An FDA guidance for industry on PMTAs for ENDS was published in the Federal Register on October 5, 2021 (86 FR 55300) and became effective November 4, 2021.

==FDA deeming regulation==
On May 10, 2016, the US FDA finalized its "deeming" rule, subjecting additional products to scrutiny under the Federal Food, Drug and Cosmetic Act as amended by the Family Smoking Prevention and Tobacco Control Act. The rule gives the US FDA authority to regulate e-cigarettes, cigars, and vape pens. The rule also authorizes FDA to take enforcement action against manufacturers who sell and distribute products with unsubstantiated modified risk tobacco product (MRTP) claims. The FDA deeming-rule became effective on 8 August 2016.

==Compliance periods==
FDA is establishing staggered initial compliance periods based on the expected complexity of the applications to be submitted, followed by continued 12-month compliance periods of FDA review. Substantial Equivalence exemptions have a total compliance period of 24 months and an enforcement deadline of August 8, 2017. Substantial Equivalence applications have a total compliance period of 30 months and an enforcement deadline of February 8, 2018. Premarket tobacco applications have a total compliance period of 36 months and an enforcement deadline of August 8, 2018.

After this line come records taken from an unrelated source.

Lemma decoded_info root :
  wf (Dict root) -> vdepth (Dict root) <= MAX_BENCODE_DEPTH -> info_decoded root.
Proof.
  intros Hw Hd info Hi. split; [by eapply find_dict_wf|].
  apply (find_dict_depth _ _ _ _ Hd) in Hi. lia.
Qed.

Section returns.
Context {D : Digests}.

Lemma parse_v1_torrent_root_returns root info_bytes :
  info_decoded root -> returns (parse_v1_torrent_root root info_bytes).
Proof.
  intros Hw. unfold parse_v1_torrent_root.
  apply bind_returns; [auto|intros info Hi]. apply ok_or_Ok, Hw in Hi as [Hi _].
  apply bind_returns; [auto|intros name _]. apply bind_returns; [auto|intros p Hp].
  destruct (parse_v1_piece_length_Ok _ _ Hi Hp) as [_ Hpos].
  apply bind_returns; [auto|intros ps _]. cbv zeta.
  apply bind_returns; [apply parse_v1_files_returns|intros [[fs t] multi] _].
  apply bind_returns; [apply check_v1_piece_count_returns; lia|intros _ _].
  apply bind_returns; [apply validate_returns|done].
Qed.

Lemma parse_v2_hash_bytes_returns b f : returns (parse_v2_hash_bytes b f).
Proof.
  unfold parse_v2_hash_bytes. apply bind_returns; [auto|intros u E].
  apply fail_if_Ok, negb_false_iff, Z.eqb_eq in E. apply copy_from_slice_returns. unfold len in E. lia.
Qed.

Lemma parse_v2_file_returns ps cs p fs : returns (parse_v2_file ps cs p fs).
Proof.
  unfold parse_v2_file. repeat (apply bind_returns; [solve [auto]|intros ? _]).
  apply bind_returns; [|intros ? _; returns_tac].
  destruct (find_key "pieces root" ps); [|done]. apply bind_returns; [|done].
  unfold parse_v2_hash_value. apply bind_returns; [auto|]. intros. apply parse_v2_hash_bytes_returns.
Qed.

Lemma split_node_Ok node acc acc' :
  try_fold split_node acc node = Ok acc' -> forall e, e ∈ acc'.2 -> e ∈ acc.2 \/ e ∈ node.
Proof.
  revert acc. induction node as [|[k v] node IH]; intros acc; cbn [try_fold].
  { intros [= ->]. auto. }
  intros (acc1 & H1 & H2)%bind_Ok e He. apply IH with (e := e) in H2; [|done].
  rewrite elem_of_cons. destruct H2 as [H2|]; [|auto].
  destruct acc as [ps cs]. unfold split_node in H1. destruct (len k =? 0); inv_ok; cbn [snd] in *.
  - auto.
  - apply elem_of_app in H2 as [|H2%list_elem_of_singleton]; auto.
Qed.

Lemma split_node_returns node acc : returns (try_fold split_node acc node).
Proof.
  apply try_fold_returns. intros [ps cs] [k v] _. unfold split_node. destruct (_ =? _); returns_tac.
Qed.

Lemma parse_v2_file_tree_node_returns fuel : forall node p fs,
  vdepth (Dict node) <= Z.of_nat fuel -> returns (parse_v2_file_tree_node fuel node p fs).
Proof.
  induction fuel as [|fuel IH]; intros node p fs Hd.
  { pose proof (vdepth_Dict_pos node). lia. }
  cbn [parse_v2_file_tree_node]. apply bind_returns; [apply split_node_returns|].
  intros [[ps|] cs] Hs; [apply parse_v2_file_returns|].
  apply try_fold_returns. intros fs' [k v] Hin.
  apply bind_returns; [auto|intros _ _]. apply bind_returns; [auto|intros _ _].
  apply bind_returns; [auto|intros child Hc]. apply ok_or_Ok, as_dict_Some in Hc as ->.
  apply IH. destruct (split_node_Ok _ _ _ Hs (k, Dict child) Hin) as [H|H]; [by apply not_elem_of_nil in H|].
  apply vdepth_entry in H. lia.
Qed.

Lemma parse_v2_metadata_returns root info p r :
  vdepth (Dict info) <= MAX_BENCODE_DEPTH -> returns (parse_v2_metadata root info p r).
Proof.
  intros Hd. unfold parse_v2_metadata. apply bind_returns; [apply validate_v2_piece_length_returns|intros _ _].
  apply bind_returns; [auto|intros tree Ht].
  apply ok_or_Ok, (find_dict_depth _ _ _ _ Hd) in Ht.
  apply bind_returns.
  { unfold parse_v2_file_tree. apply bind_returns; [|intros ? _; returns_tac].
    apply parse_v2_file_tree_node_returns. unfold tree_fuel. lia. }
  intros fs _. apply bind_returns; [auto|intros t _]. apply bind_returns; [auto|intros _ _].
  apply bind_returns.
  { unfold parse_v2_piece_layers. destruct (find_key _ _); [|by destruct r].
    apply bind_returns; [auto|intros ls _]. apply bind_returns; [|done].
    apply mapM_returns. intros [rb w] _. unfold parse_v2_piece_layer.
    apply bind_returns; [apply parse_v2_hash_bytes_returns|intros pr _].
    repeat (apply bind_returns; [solve [auto]|intros ? _]).
    apply bind_returns; [|done]. apply mapM_returns. intros. apply parse_v2_hash_bytes_returns. }
  intros [ls b] _. apply bind_returns; [apply validate_v2_metadata_returns|done].
Qed.

Lemma parse_torrent_root_returns root info_bytes r :
  info_decoded root -> returns (parse_torrent_root root info_bytes r).
Proof.
  intros Hw. unfold parse_torrent_root, find_info_dict.
  apply bind_returns; [auto|intros info Hi]. apply ok_or_Ok, Hw in Hi as [_ Hi].
  destruct (find_key "meta version" info); [|by apply parse_v1_torrent_root_returns].
  apply bind_returns; [auto|intros mv _]. apply bind_returns; [auto|intros _ _]. cbv zeta.
  destruct (_ || _).
  - apply bind_returns; [auto|intros _ _].
    apply bind_returns; [by apply parse_v1_torrent_root_returns|intros w1 _].
    apply bind_returns; [apply parse_v2_metadata_returns; lia|intros w2 _].
    apply bind_returns; [apply validate_hybrid_layout_returns|intros _ _].
    apply bind_returns; [apply validate_returns|done].
  - unfold parse_v2_torrent_root. apply bind_returns; [auto|intros name _].
    apply bind_returns; [unfold parse_piece_length; returns_tac|intros p _].
    apply bind_returns; [apply validate_v2_piece_length_returns|intros _ _].
    apply bind_returns; [apply parse_v2_metadata_returns; lia|intros v2 _].
    apply bind_returns; [auto|intros t _]. apply bind_returns; [auto|intros _ _]. cbv zeta.
    apply bind_returns; [|done]. destruct r; [apply validate_returns|done].
Qed.
End returns.

(** ** The errors they report *)

Definition bencode_error (e : CoreError) : Prop := exists msg, e = Bencode msg.
Definition metainfo_error (e : CoreError) : Prop := exists msg, e = MalformedTorrent msg.
Definition parse_error (e : CoreError) : Prop := bencode_error e \/ metainfo_error e.

Lemma bencode_error_intro msg : bencode_error (Bencode msg).
Proof. by eexists. Qed.
Lemma metainfo_error_intro msg : metainfo_error (MalformedTorrent msg).
Proof. by eexists. Qed.
#[export] Hint Resolve bencode_error_intro metainfo_error_intro : err_only.

Lemma index_errors {A} P (l : list A) i : err_only P (index l i).
Proof. unfold index. by destruct (get l i). Qed.
Lemma slice_errors {A} P (l : list A) a b : err_only P (slice l a b).
Proof. unfold slice. by destruct (_ && _). Qed.
Lemma slice_from_errors {A} P (l : list A) a : err_only P (slice_from l a).
Proof. apply slice_errors. Qed.
Lemma copy_from_slice_errors P n s : err_only P (copy_from_slice n s).
Proof. unfold copy_from_slice. by destruct (decide _). Qed.
Lemma u64_div_ceil_errors P a b : err_only P (u64_div_ceil a b).
Proof. unfold u64_div_ceil. by destruct (_ =? _). Qed.
#[export] Hint Resolve index_errors slice_errors slice_from_errors copy_from_slice_errors
  u64_div_ceil_errors : err_only.

Section decoder_errors.
Variable bytes : list byte.

Lemma peek_errors p : err_only bencode_error (peek bytes p).
Proof. unfold peek. err_only_tac. Qed.
#[local] Hint Resolve peek_errors : err_only.
Lemma bump_errors p : err_only bencode_error (bump bytes p).
Proof. unfold bump. err_only_tac. Qed.
Lemma count_node_errors p : err_only bencode_error (count_node p).
Proof. unfold count_node. err_only_tac. Qed.
Lemma enter_errors p : err_only bencode_error (enter p).
Proof. unfold enter. err_only_tac. Qed.
Lemma leave_errors p : err_only bencode_error (leave p).
Proof. unfold leave. err_only_tac. Qed.
#[local] Hint Resolve bump_errors count_node_errors enter_errors leave_errors : err_only.

Lemma scan_int_errors f p : err_only bencode_error (scan_int bytes f p).
Proof.
  revert p. induction f as [|f IH]; intros p; cbn [scan_int]; [done|].
  destruct (peek bytes p); err_only_tac.
Qed.
#[local] Hint Resolve scan_int_errors : err_only.
Lemma parse_int_errors p : err_only bencode_error (parse_int bytes p).
Proof. unfold parse_int. err_only_tac. Qed.
Lemma parse_str_errors p : err_only bencode_error (parse_str bytes p).
Proof. unfold parse_str. err_only_tac. Qed.
#[local] Hint Resolve parse_int_errors parse_str_errors : err_only.

Lemma parse_errors f :
  (forall p, err_only bencode_error (parse bytes f p)) /\
  (forall p items, err_only bencode_error (parse_list_loop bytes f p items)) /\
  (forall p seen entries, err_only bencode_error (parse_dict_loop bytes f p seen entries)).
Proof.
  induction f as [|f (IH1 & IH2 & IH3)]; [done|].
  split; [|split]; intros; cbn [parse parse_list_loop parse_dict_loop]; err_only_tac.
Qed.
End decoder_errors.

Lemma decode_errors bytes : err_only bencode_error (decode bytes).
Proof.
  unfold decode, decode_prefix. pose proof (proj1 (parse_errors bytes (decode_fuel bytes))) as H.
  err_only_tac.
Qed.

(** The scanner reports no error: what it cannot read is [None]. *)
Section scanner_errors.
Variables (P : CoreError -> Prop) (bytes : list byte).

Lemma read_str_errors p : err_only P (read_str bytes p).
Proof. unfold read_str. err_only_tac. Qed.
Lemma skip_to_e_errors f p : err_only P (skip_to_e bytes f p).
Proof. revert p. induction f as [|f IH]; intros p; cbn [skip_to_e]; err_only_tac. Qed.
#[local] Hint Resolve read_str_errors skip_to_e_errors : err_only.
Lemma skip_nested_errors f p d : err_only P (skip_nested bytes f p d).
Proof. revert p d. induction f as [|f IH]; intros p d; cbn [skip_nested]; err_only_tac. Qed.
#[local] Hint Resolve skip_nested_errors : err_only.
Lemma skip_value_errors p : err_only P (skip_value bytes p).
Proof. unfold skip_value. err_only_tac. Qed.
#[local] Hint Resolve skip_value_errors : err_only.
Lemma extract_value_bytes_errors key : err_only P (extract_value_bytes bytes key).
Proof.
  assert (forall f p, err_only P (extract_loop bytes f key p)) as H.
  { induction f as [|f IH]; intros p; cbn [extract_loop]; err_only_tac. }
  unfold extract_value_bytes. err_only_tac.
Qed.
End scanner_errors.
#[export] Hint Resolve extract_value_bytes_errors : err_only.

Section metainfo_errors.
Context {D : Digests}.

In August 2017, FDA announced availability of guidance extending certain compliance deadlines related to the final deeming rule. After the 2016 FDA ‘deeming’ rule placed additional products, like e-cigarettes (ENDS), under FDA tobacco authorities, a federal court order required PMTA’s for many deemed products already on the market to be submitted by 9 September 2020.

A 2023 Health and Human Services Office of Inspector General audit reported that by the 9 September 2020 deadline, FDA’s Center for Tobacco Products received PMTAs for more than 6 million ENDS products and recommended improvements to the ENDS PMTA review process.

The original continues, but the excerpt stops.